Beware of handing matters over to the court’s discretion
16 June 2017
How often in negotiations do parties “duck” issues deemed “too difficult” and try to cope with them by adopting “reasonable” (or other) “endeavours” obligations?
The case of Astor Management AG v Atalaya Mining plc not only examines the legal implications but also demonstrates that generally if you want a result, provide for it explicitly to avoid possible disappointment, delay and significant legal costs.
The provision which the court had to construe related to deferred consideration, payment of which would be triggered when Atalaya had obtained “senior debt finance…for a sum sufficient for the restart of mining operations”. Atalaya was required to use “all reasonable endeavours” to obtain such finance by 31 December 2010. When Atalaya failed to do this and instead raised the necessary funds from its parent, Astor Management claimed that the deferred payment was triggered.
The judge, Leggatt J, found:
- that his role was “to give effect to what the parties have agreed, not to throw [his] hands in the air and refuse to do so” because this would be too difficult for him to do so;
- that the wording used made the obtaining of senior debt finance a precondition to the payment of the deferred consideration and that the 31 December 2010 date was a target date which, if not met, did not bring the obligation to an end; and
- that any particular contract had to be interpreted in accordance with the usual rules of interpretation, rejecting the so-called “principle of futility” which, Astor Management argued, allowed the court to ignore the precondition if “it is considered by the court to serve no useful purpose”.
This left the court to decide whether as a matter of fact Atalaya had performed its obligation to obtain senior debt finance or not and to make a value judgment as to whether the subjective obligation (to use all reasonable endeavours) had been complied with or not.
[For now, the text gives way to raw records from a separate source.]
(* ===== verification/GridRead.v ===== *)
(** The correctness of reading a cell of a grid: the buffer gets the data of the dataset, and the cell
    its fragment, also when the data had to be collected from other fragments. *)

From stdpp Require Import gmap.
From S2P Require Import Prelude Hypercube HypercubeSet Json Odometer Memory Dataspace Convert CopyData Partition Split Grid GridTree GridRegistry GridVisit GridRegion GridCover Fragment FragmentState Posix Fragments Request Dataset DatasetMetadata Scheduler SchedulerRead ReadBlocking SchedulerWrite WriteBlocking GridIO GridWrite.

Open Scope Z_scope.

(** * Complete grids *)

(** A leaf of a complete hierarchy has a path and a fragment. *)
Lemma leaf_path {F} (g : esdm_grid_t F) (c : esdmI_hypercube_t) (o : option F) :
  tree_complete g -> (c, o) ∈ leafCells g -> exists p v, o = Some v /\ leafExtents g p = Some c /\ fragmentAt g p = Some v.
Proof.
  induction 1 as [g cs Hg Hfull _ IH]. rewrite (leafCells_from g cs Hg). intros (j & e & He & Hx)%leavesFrom_elem. unfold entryLeaves in Hx.
  destruct (subgrid e) as [s |] eqn:Hs.
  - destruct (IH j e s He Hs Hx) as (p & v & -> & Hl & Hf). exists (j :: p), v. split; [done |]. split.
    + cbn [leafExtents]. rewrite Hg, He. cbn [mbind option_bind]. by rewrite Hs.
    + unfold fragmentAt in *. rewrite (cellAtPath_cons g cs j e p Hg He) by (by intros ->). by rewrite Hs.
  - apply list_elem_of_singleton in Hx as [= -> ->]. destruct (Hfull j e He Hs) as [v Ev]. exists [j], v. split; [done |]. split.
    + cbn [leafExtents]. rewrite Hg, He. cbn [mbind option_bind]. by rewrite Hs.
    + unfold fragmentAt. cbn [cellAtPath]. rewrite Hg. cbn [mbind option_bind]. by rewrite He.
Qed.

Section Reading.

Context (floatCast : esdm_type_t -> esdm_type_t -> list Z -> list Z).
Context (Hcast : forall d s bytes, 0 <= esdm_sizeof d -> Z.of_nat (length (floatCast d s bytes)) = esdm_sizeof d).
Context (junk : mem) {B : Type} `{DataBackendLaws B} {T : Type} `{GHashTableLaws T}.
Context {F : Type} (fzero : F) (fle : F -> F -> bool) (fadd : F -> F -> F) (scaled : F -> Z -> F -> Z).
Context (splitFactor : Z -> Z -> Z -> Z -> Z) (qsort : list dimInfo_t -> list dimInfo_t) (manyBytes : Z -> Z -> bool).
Context (data_backends : list (data_backend (F := F))) (threads : nat -> nat).
Hypothesis Hbackends : (exists t ts, db_throughput <$> data_backends = Some <$> (t :: ts) /\ fle fzero t = true) /\ Forall (fun b => valid_backend (db_handle b)) data_backends.

(** The user's buffer, the region to read and the data of the dataset. *)
Context (buf0 : pointer) (sp : esdm_dataspace_t) (data : content_t).
Hypothesis Hsp : data_space sp.
Hypothesis Hinj : injective_layout sp.

Abbreviation region := (extends sp).
Abbreviation n := (length region).
Abbreviation storeOk := (store_ok buf0 sp (fun _ => data) (B := B)).

(** The computations on the axes of the grids stay within their integer types. *)
Definition axes_serve (gs : datasetGrids nat) : Prop :=
  forall h top, trees gs !! h = Some top -> cover_ok (axes top) region /\ volume (domain top) <= INT64_MAX.

Lemma placed_serve (k : Z) (gs gs' : datasetGrids nat) (h : nat) (path : list nat) (o : option nat) :
  placed k gs gs' h path o -> axes_serve gs -> axes_serve gs'.
Proof.
  intros Hp Hs x top' Ht'. pose proof (pl_axes _ _ _ _ _ _ Hp x) as Ha. rewrite Ht' in Ha. destruct (trees gs !! x) as [top |] eqn:Ht; [| discriminate Ha].
  injection Ha as Ha. unfold domain. rewrite Ha. by apply (Hs x).
Qed.

(** The complete grids can serve a request. *)
Lemma complete_ready (gs : datasetGrids nat) (s : store B) :
  grids_inv (dims sp) gs -> linked gs (objects s) -> axes_serve gs -> storeOk s -> Forall (grid_ready (objects s) region) (completeGrids gs).
Proof.
  intros Hi Hl Hs Hst. apply Forall_lookup. intros k g Eg. pose proof (completeGrids_complete _ gs Hi) as Hc. apply (Forall_lookup_1 _ _ k g) in Hc as [Hwf Hc]; [| done].
  destruct (Forall2_lookup_r _ _ _ _ _ (completeGrids_handles _ gs Hi) Eg) as (h & _ & Eh). destruct (Hs h g Eh) as [Hcov Hvol].
  constructor; [done | done | constructor; [apply (nw_grid _ (tree_node g Hwf)) | done | done] |].
  intros c o Hco. destruct (leaf_path g c o (grid_complete_tree g Hwf Hc) Hco) as (p & v & -> & Hle & Hf).
  destruct (Hl h p v) as (f & Ef & He); [unfold fragmentOf; by rewrite Eh |]. unfold extentsOf in He. rewrite Eh in He. cbn [mbind option_bind] in He.
  rewrite Hle in He. injection He as ->. exists v, f. pose proof (so_fragment _ _ _ _ Hst v f Ef) as [Hfi _]. pose proof (fi_ok _ _ _ _ Hfi) as Hok.
  split; [done |]. split; [done |]. split; [done |]. split; apply (fr_space _ Hok).
Qed.

(** * The state *)

(** The dataset is readable and its fragments are all in its table. *)
Record grid_open (w : grid_world (B := B) (T := T)) : Prop := {
  gd_read : read_ready buf0 sp data (gw_io w);
  gd_cells : cells_ok sp w;
  gd_axes : axes_serve (gw_grids w);
  gd_listed : forall v f, objects (w_store (gw_io w)) !! v = Some f -> v ∈ (g_hash_table_entries (dset_fragments (w_dataset (gw_io w)))).*2;
  gd_sizes : sizes_fit sp (w_dataset (gw_io w));
  gd_id : valid_id (dset_id (w_dataset (gw_io w)));
  gd_fits : fitsDataset (size (dset_space (w_dataset (gw_io w)))) sp
}.

(** Moreover the data of the dataset is the fill value at the points that no fragment has. *)
Record grid_readable (w : grid_world (B := B) (T := T)) : Prop := {
  gd_open :> grid_open w;
  gd_holes : forall p value, in_cube p region -> fill_value (w_dataset (gw_io w)) = Some value ->
    (forall v f, objects (w_store (gw_io w)) !! v = Some f -> ~ in_cube p (extends (dataspace f))) -> data p = value
}.

Lemma reading_writing (s : store B) : storeOk s -> writing_ok buf0 data s.
Proof.
  intros [S1 S2 S3 S4 S5 S6]. constructor; try done.
  - intros v f ptr Ef Ep Hu. by destruct (S2 v f ptr Ef Ep Hu) as (_ & ? & _).
  - intros v u f g key Hne Ef Eg _ _. by apply (S4 v u f g key).
Qed.

Lemma readable_state (w : grid_world (B := B) (T := T)) : grid_readable w -> grid_state buf0 sp data w.
Proof.
  intros [[R1 R2 R3 R4 R6 R7 R8] R5]. split; [| done]. constructor; try done; [apply reading_writing, R1 | apply (rr_dataset _ _ _ _ R1)].
Qed.

(** The grids change, the fragments do not. *)
Lemma setGrids_readable (w : grid_world (B := B) (T := T)) (gs : datasetGrids nat) (h : nat) (path : list nat) (o : option nat) :
  grid_readable w -> placed (dims sp) (gw_grids w) gs h path o ->
  (forall v, o = Some v -> exists f, objects (w_store (gw_io w)) !! v = Some f /\ extentsOf (gw_grids w) h path = Some (extends (dataspace f))) ->
  grid_readable (setGrids w gs).
Proof.
  intros [[R1 R2 R3 R4 R6 R7 R8] R5] Hp Ho. pose proof (setGrids_cells sp w gs h path o R2 Hp Ho) as Hc. pose proof (placed_serve _ _ _ _ _ _ Hp R3) as Hs.
  split; [| done]. constructor; try done. destruct R1 as [Q1 [K1 K2 K3] Q3 Q4 Q5 Q6 Q7 Q8 Q9]. constructor; try done. constructor; try done. apply complete_ready; [apply Hc | apply Hc | done | done].
Qed.

(** * Reading the fragment of a cell *)

(** The fragments have been loaded. *)
Lemma shapes_table (t : T) (objs : gmap nat esdm_fragment_t) (s : store B) :
  fragments_inv n t objs -> sameShapes objs (objects s) -> storeOk s -> fragments_inv n t (objects s).
Proof.
  intros [Ht Ho] Hs Hst. constructor; [done |]. intros key v Hin. destruct (Ho key v Hin) as (f & Ef & [_ _ Hk] & ->). destruct (Hs v f Ef) as (f' & Ef' & Hc).
  pose proof (so_fragment _ _ _ _ Hst v f' Ef') as [Hfi _]. destruct (contiguous_shape _ _ Hc) as [Ee _]. exists f'. split; [done |]. rewrite <- Ee in *.
  split; [| done]. constructor; [apply (fr_space _ (fi_ok _ _ _ _ Hfi)) | apply (fr_space _ (fi_ok _ _ _ _ Hfi)) | done].
Qed.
It was up to Astor Management to prove (on the balance of probabilities) that Atalaya had failed to comply with its obligation. Leggat J found that Astor had failed to show that there had been a breach of that obligation.
He also refused to imply a duty to act in good faith on the part of Atalaya and suggested that, even if such a duty could be implied, that duty was no more than a duty not to act to frustrate the purpose of the contract or in a way which reasonable and honest people would regard as unacceptable.
Our thoughts
The moral of the story, for both lawyers and their clients, is that issues don’t become less difficult by being fudged. The court is likely to hold the parties to its view of the bargain that has been struck as stated in the document being considered. The court will reach its view on the basis of its usual rules of interpretation, no matter what each party may argue as to what that bargain was (or was intended to be).
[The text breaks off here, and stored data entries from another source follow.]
(** A chunk that fits into the rest of the fragment. *)
Lemma flush_ok (n count : Z) (m : esdm_wstream_metadata_t) (w : world) :
  writing n m w -> 1 <= count -> count * elementSize <= fragCapacityRemaining m -> count * elementSize < 2 ^ 32 ->
  exists m' w', esdm_wstream_flush target makeId m (slice elementSize data n count) w = Done (m', w') /\ progress (n + count) m' w'.
Proof.
  intros Hw Hc Hcap H32. pose proof (writing_unfinished n m w Hw) as Hun. destruct Hw as (j & vs & v & s & Hvs & Hv & Hj & Em & Hn & Hpos & Ha & Hcur).
  pose proof Hpos as [Hstream P2 P3 P4 P5]. pose proof Hstream as [M1 M2 M3 M4].
  destruct stream_facts as (_ & _ & _ & Hp & Hsz & Hb). destruct (position_facts (Z.of_nat j) n ltac:(lia) Hn) as (F1 & F2 & F3). set (off := n - firstOf (Z.of_nat j)) in *.
  assert (Hroom : off + count <= volumeOf (Z.of_nat j)) by (rewrite P4 in Hcap; nia).
  assert (Hlen : Z.of_nat (length (slice elementSize data n count)) = count * elementSize) by (apply (slice_length _ _ (prod (size sp))); [done | apply data_length | lia | lia | lia]).
  unfold esdm_wstream_flush. rewrite Hun. run. cbn [negb eassert]. run. rewrite Hlen, P4. rewrite eassert_true by (apply Z.geb_le; nia). run. rewrite Em.
  assert (Hf : exists f, objects (w_store w) !! v = Some f) by (destruct Hcur as [(_ & -> & _) | (_ & i & _ & -> & _)]; eauto). destruct Hf as [f Ef]. rewrite Ef. run.
  assert (Hu : u32 (count * elementSize) = count * elementSize) by (apply Z.mod_small; nia). rewrite Hu, M2, P3. rewrite take_ge by lia.
  destruct (chunk_ok (Z.of_nat j) off count v s m w f ltac:(lia) ltac:(lia) Hc Hroom Hcur Ef) as (i & state' & s' & E & Hi & Hst & Hnone & Hoth & Hstate' & Hroom'); [pose proof (ad_room _ _ _ _ Ha); lia |].
  replace (firstOf (Z.of_nat j) + off) with n in E by lia. rewrite E. run. rewrite decide_True by done. run.
  assert (Hsp : dataspace (streamFragment (Z.of_nat j) (Some i)) = dataspace f).
  { destruct Hcur as [(_ & E' & _) | (_ & i' & _ & E' & _)]; rewrite Ef in E'; apply (inj Some) in E'; by subst f. }
  pose proof (added_replace j vs s s' w v f _ Ha Hv Ef Hsp) as Ha1. set (w1 := setStore w _) in *.
  rewrite !chk64_ok by (unfold INT64_MIN; nia). run.
  replace ((volumeOf (Z.of_nat j) - off) * elementSize - count * elementSize) with ((volumeOf (Z.of_nat j) - (off + count)) * elementSize) by lia.
  set (m1 := setIterator m _ _ _ _ _ _). assert (Hstream1 : stream_of m1) by (by constructor).
  assert (Ef1 : objects (w_store w1) !! v = Some (streamFragment (Z.of_nat j) (Some i))) by apply lookup_insert_eq.
  destruct (fragment_next sp cs (sr_space Hready) Hcs (Z.of_nat j) ltac:(lia)) as (_ & _ & Hnext).
  destruct (Z.eqb_spec ((volumeOf (Z.of_nat j) - (off + count)) * elementSize) 0) as [Hz | Hnz].
  - assert (Hfull : off + count = volumeOf (Z.of_nat j)) by nia. rewrite Hfull in Hst.
    pose proof (added_complete j vs s s' w1 v i Ha1 Hv Ef1 Hi Hst Hnone Hoth Hroom') as Ha2. unfold isFinished. cbn [m1 setIterator fragCapacityRemaining curFragment cumulativeFragmentCounts].
    rewrite Hz, Z.eqb_refl, P2, M3, head_suffixes. rewrite chk64_ok by (unfold INT64_MIN; nia). run. unfold progress. replace (n + count) with (firstOf (Z.of_nat j) + volumeOf (Z.of_nat j)) by lia.
    rewrite Hnext in F3 |- *. destruct (Z.eqb_spec (Z.of_nat j + 1) (prod cs)) as [Hlast | Hmore].
    + rewrite (proj2 (Z.ltb_ge (Z.of_nat j + 1) (prod cs))) by lia. rewrite (proj2 (Z.ltb_ge _ _)) by lia. eexists m1, w1. split; [done |]. split; [done |].
      cbn [m1 setIterator fragCapacityRemaining curFragment]. split; [lia |]. split; [done |]. exists vs. split; [lia |]. by rewrite Hvs.
    + assert (Hlt : Z.of_nat j + 1 < prod cs) by lia. rewrite (proj2 (Z.ltb_lt (Z.of_nat j + 1) (prod cs)) Hlt) in *.
      destruct (newFragment_ok (S j) vs m1 w1) as (m2 & w2 & -> & _ & Hw2); [done | change (curFragment m + 1 = Z.of_nat (S j)); lia | lia | done | done | |].
      { change (0 <= nextChunk m + 1 <= firstOf (Z.of_nat (S j))). replace (Z.of_nat (S j)) with (Z.of_nat j + 1) by lia. lia. }
      exists m2, w2. split; [done |]. replace (Z.of_nat (S j)) with (Z.of_nat j + 1) in Hw2 by lia.
      destruct (fragment_next sp cs (sr_space Hready) Hcs (Z.of_nat j + 1) ltac:(lia)) as (_ & Hv1 & _).
      pose proof (fragment_end sp cs (sr_space Hready) Hcs (Z.of_nat j + 1) ltac:(lia)). by rewrite (proj2 (Z.ltb_lt _ _)) by lia.
  - eexists m1, w1. split; [done |]. unfold progress. rewrite (proj2 (Z.ltb_lt _ _)) by nia. exists j, vs, v, s. split; [done |]. split; [done |]. split; [done |]. split; [done |].
    split; [nia |]. replace (n + count - firstOf (Z.of_nat j)) with (off + count) by lia. split; [| split; [done |]].
    + constructor; cbn; try done; lia.
    + right. split; [lia |]. exists i. split; [done |]. split; [done |]. split; [apply Hstate'; nia |]. done.
Qed.

(** ** The sizes of the chunks *)

Lemma chunk_object (j : Z) : 0 <= j ->
  exists c, object (offset sp) (size sp) ks j = c /\ nonempty c /\ Forall2 range_inside c (extends sp) /\ prod (osizes c) <= objectBound (size sp) ksplit.
Proof.
  intros Hj. pose proof (consecutive_bounds _ _ Hks) as Hb. assert (Hone : Forall (fun c => 1 <= c) ks) by (eapply Forall2_Forall_l; [exact Hb |]; apply Forall_true; cbn; lia).
  pose proof (prod_ge_1 ks Hone). pose proof (Z.mod_pos_bound j (prod ks) ltac:(lia)).
  destruct (object_mod (offset sp) (size sp) ks j (j mod prod ks) Hone) as [E _]; [by rewrite Z.mod_mod by lia |]. exists (object (offset sp) (size sp) ks j). split; [done |].
  rewrite E. destruct (fragmentCube_inside sp ks (sr_space Hready) Hks (j mod prod ks)) as [Hn Hi]; [lia |]. split; [done |]. split; [done |].
  destruct (region_lengths sp ks (sr_space Hready) Hks) as (R1 & R2 & _). destruct stream_facts as (Hs & _). by apply (object_bound elementSize kMaxChunkSize).
Qed.

Lemma bound_bytes : objectBound (size sp) ksplit * elementSize < 2 ^ 32.
Proof. pose proof Hsplit as Hs. destruct ksplit as [[d ms] |]; cbn [split_ok objectBound] in *; unfold kMaxChunkSize in *; lia. Qed.

(** What the next chunk of a stream is. *)
Definition chunk_fits (n count : Z) (m : esdm_wstream_metadata_t) : Prop :=
  if n <? prod (size sp) then 1 <= count <= objectBound (size sp) ksplit /\ count * elementSize <= fragCapacityRemaining m else count = 0.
So if you want to help the court, set out the minimum steps you can envisage will constitute (in this case) the use of “all reasonable endeavours” (such as a set of minimum efforts to be performed by stated dates, an obligation to report back in a specified timetable, whether the result can be reached by other means…). It is better to spend time and money negotiating and documenting a bargain, than to create a situation in which it is left to the court to tell you what the bargain was that you in fact had struck.